1) set breakpoint where you want to stop, 2) continue to run until a breakpoint hits, 3) inspect state (registers/variables/memory), 4) step, 5) repeat.

Breakpoints

Set a breakpoint on a function:

(gdb) b excp_entry

Set a breakpoint by file and line number:

(gdb) b kernel.c:100

List breakpoints:

(gdb) info breakpoints

Breakpoints can be disabled, enabled, and deleted (by number):

(gdb) disable 1
(gdb) enable 1
(gdb) delete 2

Tips:

  • break <location> if <condition> sets a breakpoint at the specified location, but only breaks if the condition is satisfied. This is useful because some functions are executed many times during OS booting. For example, you can set a breakpoint with the condition if core_to_proc_idx[core_in_kernel] >= 5, so that triggers only when user applications are running, not system apps.
  • Alternatively, cond <number> <condition> adds a condition on an existing breakpoint.
  • tbreak creates a temporary breakpoint, which is automatically removed after hitting it once.

Running

Continue the program:

(gdb) c

This runs your code until a breakpoint is encountered or you interrupt it with control-c.
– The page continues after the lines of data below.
(* ===== verification/ReindexTheorems.v ===== *)
(** * Theorems on the parts of a reindexing

    The documents rebuilt from snapshots against those of the projection, the names of
    versioned indices, the sweep of retired indices, and inputs on which the statements around
    the fence lose what they were to record. *)

From stdpp Require Import base option strings numbers gmap sorting list.
From Stdlib Require Import ZArith Lia.
From S2P Require Import Prelude JsString Json MergeNumber ReleaseSignal QueryBuilder EsDocument EsProjection Jobs Documents Reindex.
Open Scope Z_scope.

(** ** Documents rebuilt from snapshots *)

Lemma object_lookup l k : object l !! k = snd <$> find (fun p => jeqb p.1 k) (rev l).
Proof.
  unfold object. induction l as [|p l IH] using rev_ind; [apply lookup_empty|]. rewrite foldl_snoc, rev_app_distr. cbn [rev app find].
  destruct (jeqb p.1 k) eqn:E; [apply jeqb_eq in E as <-; apply lookup_insert_eq|apply jeqb_neq in E; by rewrite lookup_insert_ne, IH].
Qed.
Lemma union_same {A} (m d : gmap jstr A) : m ⊆ d -> m ∪ d = d.
Proof. intros H. apply map_eq. intros k. rewrite lookup_union. specialize (H k). destruct (m !! k), (d !! k); cbn in *; try done. by subst. Qed.
Lemma object_subseteq (l : list (jstr * json)) (d : Fields) : Forall (fun p => d !! p.1 = Some p.2) l -> object l ⊆ d.
Proof.
  intros H. apply map_subseteq_spec. intros k v. rewrite object_lookup. intros (p & Hf & He)%fmap_Some.
  apply find_some in Hf as [Hin%in_rev Hk%jeqb_eq]. subst. rewrite Forall_forall in H. apply H. by apply list_elem_of_In.
Qed.

Lemma puts_lookup l d k :
  puts d l !! k = match find (fun p => jeqb p.1 k && bool_decide (is_Some p.2)) (rev l) with Some p => p.2 | None => d !! k end.
Proof.
  unfold puts. induction l as [|[k' v] l IH] using rev_ind; [done|]. rewrite foldl_snoc, rev_app_distr. cbn [rev app find fst snd put].
  destruct (jeqb k' k) eqn:E, v as [v|]; cbn [andb put]; rewrite ?bool_decide_eq_true_2, ?bool_decide_eq_false_2 by (done || by intros [? ?]);
    try apply IH; [apply jeqb_eq in E as ->; apply lookup_insert_eq|apply jeqb_neq in E; by rewrite lookup_insert_ne].
Qed.

Section rebuilt.
Context (date_parse : jstr -> option Z) (toISOString : Z -> jstr) (s : ProjectionSource).
Let p := buildPullRequestDocument date_parse toISOString s.


Lemma scope_in_document : Forall (fun p' => ur_doc p !! p'.1 = Some p'.2)
   (repositoryScope (repository s) ++ [(js "repository_archived", JBool (is_archived (repository s)))]).
Proof.
  apply Forall_forall. intros x Hx. unfold ur_doc. rewrite lookup_insert_ne.
  2:{ revert x Hx. apply Forall_forall. repeat constructor; vm_compute; discriminate. }
  cbn [ur_fields p buildPullRequestDocument]. rewrite puts_lookup_ne.
  2:{ revert x Hx. apply Forall_forall. destruct (pull_request (enriched s)); repeat constructor; apply mem_false; vm_compute; reflexivity. }
  rewrite object_lookup. revert x Hx. apply Forall_forall. unfold event_fields, file_counts. destruct (filesUnknown _); repeat constructor.
Qed.

Lemma counts_in_document : derivedFields (ur_doc p) = ∅.
Proof.
  assert (forall k, k ∈ FILE_FIELDS -> ur_doc p !! k = snd <$> find (fun x => jeqb x.1 k) (rev (event_fields toISOString s))) as H.
  { intros k Hk. unfold ur_doc. rewrite lookup_insert_ne by (intros <-; revert Hk; apply mem_false; vm_compute; reflexivity).
    cbn [ur_fields p buildPullRequestDocument]. rewrite puts_lookup_ne; [apply object_lookup|].
    destruct (pull_request (enriched s)); keys_apart Hk. }
  unfold derivedFields, field. rewrite !H by (apply mem_elem; vm_compute; reflexivity).
  unfold event_fields, file_counts. destruct (filesUnknown (enriched s)); reflexivity.
Qed.
Definition known_teams : option (list Z) := match author_teams s with at_known ids => Some (sorted_ids ids) | at_unknown => None end.
Lemma teams_in_document : ur_doc p !! AUTHOR_TEAM_IDS = Documents.numbers <$> known_teams.
Proof.
  unfold ur_doc. rewrite lookup_insert_ne by (vm_compute; discriminate). cbn [ur_fields p buildPullRequestDocument]. unfold known_teams.
  rewrite puts_lookup. destruct (pull_request (enriched s)), (author_teams s); try reflexivity;
    rewrite object_lookup; unfold event_fields, file_counts; destruct (filesUnknown _); reflexivity.
Qed.
Lemma author_in_document : ur_doc p !! js "author" = (fun pr => nullable (pr_author pr)) <$> pull_request (enriched s).
Proof.
  unfold ur_doc. rewrite lookup_insert_ne by (vm_compute; discriminate). cbn [ur_fields p buildPullRequestDocument].
  rewrite puts_lookup. destruct (pull_request (enriched s)); [reflexivity|].
  rewrite object_lookup; unfold event_fields, file_counts; destruct (filesUnknown _); reflexivity.
Qed.
Lemma teams_found teams :
  (forall pr a, pull_request (enriched s) = Some pr -> pr_author pr = Some a -> teams a = Some (authorTeams s)) ->
  authorTeamIdsFor (ur_doc p) teams = known_teams.
Proof.
  intros Ht. unfold authorTeamIdsFor, field. rewrite author_in_document. unfold known_teams, author_teams.
  destruct (pull_request (enriched s)) as [pr|]; [|reflexivity]. cbn [fmap option_fmap option_map default].
  destruct (pr_author pr) as [[|c a]|] eqn:Ea; cbn [nullable]; [reflexivity| |reflexivity].
  cbn. rewrite (Ht pr (c :: a) eq_refl Ea). by destruct (authorTeams s).
Qed.
Lemma rebuilt_document teams source :
  (forall pr a, pull_request (enriched s) = Some pr -> pr_author pr = Some a -> teams a = Some (authorTeams s)) ->
  ur_doc (rebuild_request (repository s) teams (pr_number (enriched s), mkSnapshot (documentVersion s) source (ur_doc p))) = ur_doc p.
Proof.
  intros Ht. unfold ur_doc at 1. cbn [ur_version ur_fields rebuild_request fst snd sn_version sn_document]. rewrite teams_found by done.
  unfold rebuild_fields. rewrite counts_in_document, (left_id_L ∅ (∪)), union_same by (apply object_subseteq, scope_in_document).
  transitivity (<[DOCUMENT_VERSION := JNum (documentVersion s)]> (ur_doc p)); [|apply insert_id, lookup_insert_eq]. f_equal.
  pose proof teams_in_document as Hd. destruct known_teams; [by apply insert_id|by apply delete_id].
Qed.
End rebuilt.


(** ** Versions of an alias *)

Lemma index_version_read alias n : 1 <= n -> is_safe_integer n = true -> parseIndexVersion alias (alias ++ js "-v" ++ js_of_Z n) = Some n.
Proof.
  intros Hn Hs. unfold parseIndexVersion. rewrite (app_assoc alias), starts_with_app, drop_app_length. cbn [negb].
  destruct (js_of_Z_pos_shape n Hn) as (c & r & E & H1 & H2). rewrite E, H1, H2. cbn [andb]. rewrite <- E, num_of_js_of_Z by lia. by rewrite Hs.
Qed.
Lemma index_version_prefix alias index v :
  parseIndexVersion alias index = Some v -> ∃ c r, index = alias ++ js "-v" ++ c :: r ∧ forallb is_digit (c :: r) = true.
Proof.
  unfold parseIndexVersion. destruct (starts_with _ index) eqn:E; [|done]. apply starts_with_spec in E as [r ->]. cbn [negb].
  rewrite drop_app_length. destruct r as [|c r]; [done|]. destruct (in_range 49 57 c && forallb is_digit r) eqn:Ed; [|done]. intros _.
  apply andb_prop in Ed as [Hc Hr]. exists c, r. rewrite <- app_assoc. split; [done|]. cbn [forallb]. rewrite Hr, andb_true_r.
  apply in_range_spec in Hc. unfold is_digit. apply in_range_spec. lia.
Qed.
(** A name is a version of one alias at most: its digits end where the last letter is. *)
Lemma digits_after l c x :
  forallb is_digit x = true -> is_digit c = false -> span is_digit (rev (l ++ c :: x)) = (rev x, c :: rev l).
Proof.
  intros Hx Hc. rewrite rev_app_distr. cbn [rev]. rewrite <- app_assoc. cbn [app]. apply span_all; [|exact Hc].
  apply forallb_elem. intros z Hz. apply (proj1 (forallb_elem _ _) Hx). by rewrite list_elem_of_In, in_rev, <- list_elem_of_In.
Qed.
Lemma index_version_alias a b index v w : parseIndexVersion a index = Some v -> parseIndexVersion b index = Some w -> a = b.
Proof.
  intros (c & r & -> & Hd)%index_version_prefix (c' & r' & E & Hd')%index_version_prefix.
  change (a ++ [45%N] ++ 118%N :: c :: r = b ++ [45%N] ++ 118%N :: c' :: r') in E. rewrite !(app_assoc _ [45%N]) in E.
  apply (f_equal (fun l => rev (drop 1 (span is_digit (rev l)).2))) in E. rewrite !digits_after in E by done.
  cbn [snd drop] in E. rewrite !drop_0, !rev_involutive in E. by apply app_inj_tail in E as [-> _].
Qed.

Section unused.
Context {S : Type} `{AdminLaws S}.

Lemma version_listed alias s index v : index_exists s index = true -> parseIndexVersion alias index = Some v -> v ∈ listIndexVersions alias s.
Proof.
  intros He Hv. unfold listIndexVersions. rewrite merge_sort_Permutation, list_elem_of_omap. exists index. split; [|done].
  apply list_elem_of_In, filter_In. split; [by apply list_elem_of_In, adm_names|]. unfold parseIndexVersion in Hv.
  by destruct (starts_with _ index).
Qed.
Lemma sorted_last l x : StronglySorted Z.le l -> x ∈ l -> x <= default 0 (last l).
Proof.
  intros Hs Hx. destruct (last l) as [y|] eqn:E; [|apply last_None in E as ->; by apply elem_of_nil in Hx].
  apply last_Some in E as [k ->]. cbn. apply elem_of_app in Hx as [Hx|Hx]; [|apply list_elem_of_singleton in Hx; lia].
  apply (StronglySorted_app_1_elem_of Z.le k [y] x y Hs Hx). exact (list_elem_of_here _ _).
Qed.
Lemma version_below alias s index v :
  index_exists s index = true -> parseIndexVersion alias index = Some v -> v < nextUnusedVersion alias s.
Proof.
  intros He Hv. pose proof (version_listed alias s index v He Hv) as Hin. unfold nextUnusedVersion.
  enough (v <= default 0 (last (listIndexVersions alias s))) by lia. apply sorted_last; [|done]. apply (StronglySorted_merge_sort Z.le).
Qed.
Lemma next_version_positive alias s : 1 <= nextUnusedVersion alias s.
Proof.
  unfold nextUnusedVersion. destruct (last _) as [v|] eqn:E; [|cbn; lia]. cbn. apply last_Some in E as [k E].
  assert (v ∈ listIndexVersions alias s) as Hin by (rewrite E; apply elem_of_app; right; exact (list_elem_of_here _ _)).
  unfold listIndexVersions in Hin. rewrite merge_sort_Permutation in Hin. apply list_elem_of_omap in Hin as (index & _ & Hv).
  unfold parseIndexVersion in Hv. destruct (negb _); [done|]. destruct (drop _ index) as [|c r]; [done|].
  destruct (in_range 49 57 c && forallb is_digit r) eqn:Ed; [|done]. destruct (is_safe_integer _); [|done]. injection Hv as <-.
  apply andb_prop in Ed as [Hc Hr]. enough (0 <= num_of_digits (c :: r)) by lia. apply num_of_digits_nonneg. cbn [forallb]. rewrite Hr, andb_true_r.
  apply in_range_spec in Hc. apply in_range_spec. lia.
Qed.
End unused.

(** ** Retired indices *)

Lemma omap_length {A B} (f : A -> option B) l : (length (omap f l) <= length l)%nat.
Proof. induction l as [|x l IH]; [done|]. cbn [omap list_omap length]. destruct (f x); cbn [length]; lia. Qed.

Section sweeps.
Context {S : Type} `{AdminLaws S}.
Implicit Types (s : S) (db : ReindexJobs).

(** An alias that names one of its versions. *)
Definition serves s (alias : jstr) : Prop := is_Some (parseIndexVersion alias (es_index s alias)).
(** Aliases and what they serve are as they were; other indices than [gone] are as they were. *)
Record spared (gone : jstr -> Prop) s s' : Prop := {
  sp_alias alias : serves s alias -> es_index s' alias = es_index s alias;
  sp_served alias k : serves s alias -> es_doc s' (es_index s alias) k = es_doc s (es_index s alias) k;
  sp_other index k : ~ gone index -> es_doc s' index k = es_doc s index k
}.
Lemma spared_refl gone s : spared gone s s.
Proof. done. Qed.
Lemma spared_trans gone s s1 s2 : spared gone s s1 -> spared gone s1 s2 -> spared gone s s2.
Proof.
  intros [A1 A2 A3] [B1 B2 B3].
  assert (forall alias, serves s alias -> serves s1 alias) as Hs by (intros alias Hal; unfold serves; by rewrite A1).
  split; intros.
  - rewrite B1 by auto. auto.
  - rewrite <- (A1 alias), B2, (A1 alias) by auto. auto.
  - rewrite B3 by done. auto.
Qed.
Lemma retired_spared alias index s (gone : jstr -> Prop) :
  gone index -> spared gone s (deleteRetiredIndex alias index s).1.
Proof.
  intros Hg. unfold deleteRetiredIndex. destruct (parseIndexVersion alias index) as [v|] eqn:Ev; [|done].
  destruct (mem index (ia_alias s alias)) eqn:Em; [done|]. destruct (negb (index_exists s index)); [done|].
  destruct (adm_delete index s) as [Ha Hd]. destruct (ia_delete index s) as [s' ok] eqn:E. cbn [fst] in *.
  assert (forall a, serves s a -> es_index s a <> index) as Hne.
  { intros a [w Hw] He. rewrite He in Hw. pose proof (index_version_alias _ _ _ _ _ Hw Ev) as ->. destruct (adm_alias s alias) as [Hn|Hin].
    - apply index_version_prefix in Ev as (c & r & Hi & _). rewrite <- He, Hn in Hi. apply (f_equal length) in Hi.
      rewrite !length_app in Hi. cbn in Hi. lia.
    - rewrite He in Hin. apply mem_false in Em. done. }
  assert (spared gone s s') as Hs.
  { split; intros; [by apply Ha, Hne|by apply Hd, Hne|]. apply Hd. by intros ->. }
  by destruct ok.
Qed.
Finish the current function’s execution (run until the current stack frame returns):

(gdb) finish

This is useful when you step into the function to see whether it’s entering/executing correctly, then finish to get back to the caller without stepping through every line of code.

advance <location> runs code until the instruction pointer gets to the specified location.

Stepping

Step a line of C code, and step into a function when there is a function call:

(gdb) s

Step a line of C code, but step over a function call:

(gdb) n

stepi/si and nexti/ni do the same thing for assembly instructions rather than lines of C code.

Layouts

GDB has a text user interface that shows useful information like code listing and disassembly

  • layout src shows you the C source file
  • layout asm shows the assembly code
  • layout split shows both the assembly and the source

Examining

Low-level memory examine command:

(gdb) x/format address

Example: x/x 0x80001000 examines memory in hex at the address 0x80001000.

  • x (hexidecimal)
  • d (decimal)
  • u (unsigned decimal)
  • a (pointer)
  • i (assembly instruction, disassemble the expression as code)
  • t (binary)
  • c (char)
  • s (string until nul-terminator)

These can be combined with count and unit size. For example,

  • x/16wx inspects 16 words (each 32-bit) in hex
  • x/32bx inspects 32 bytes
  • x/10i $pc disassemble 10 instructions starting at PC

The print command evaluates a C expression and prints the results as its proper type:

(gdb) p expr
(gdb) p/x expr

Sometimes this can be more useful than x, because it returns cleaner result. For example, you can do p *(struct process *0x1000), which is easier to read than x/16x 0x1000.

More examining commands

  • info registers prints the value of every general-purpose register (32 of them in RISC-V)
  • info frame prints the current stack frame
  • info locals prints the value of every local variable
  • backtrace prints the backtrace of all stack frames

Multi-core debugging

egos supports multiple CPUs. GDB represents each emulated CPU as a thread. Each “thread” corresponds to a CPU context, each with its own PC, registers, state, etc.

  • info threads lists all threads (CPU cores) known to GDB
  • thread <n> switches the current context to thread <n>
  • Once you switch threads, commands like bt, step, info registers apply to the selected thread.

When multiple cores run, single-stepping one core while others continue can create confusing results. You can use GDB scheduler-locking so other threads don’t run while you’re stepping through a specific thread:

(gdb) set scheduler-locking on
(gdb) set scheduler-locking off  # normal behavior

It also helps to check info threads and confirm which thread you are currently running.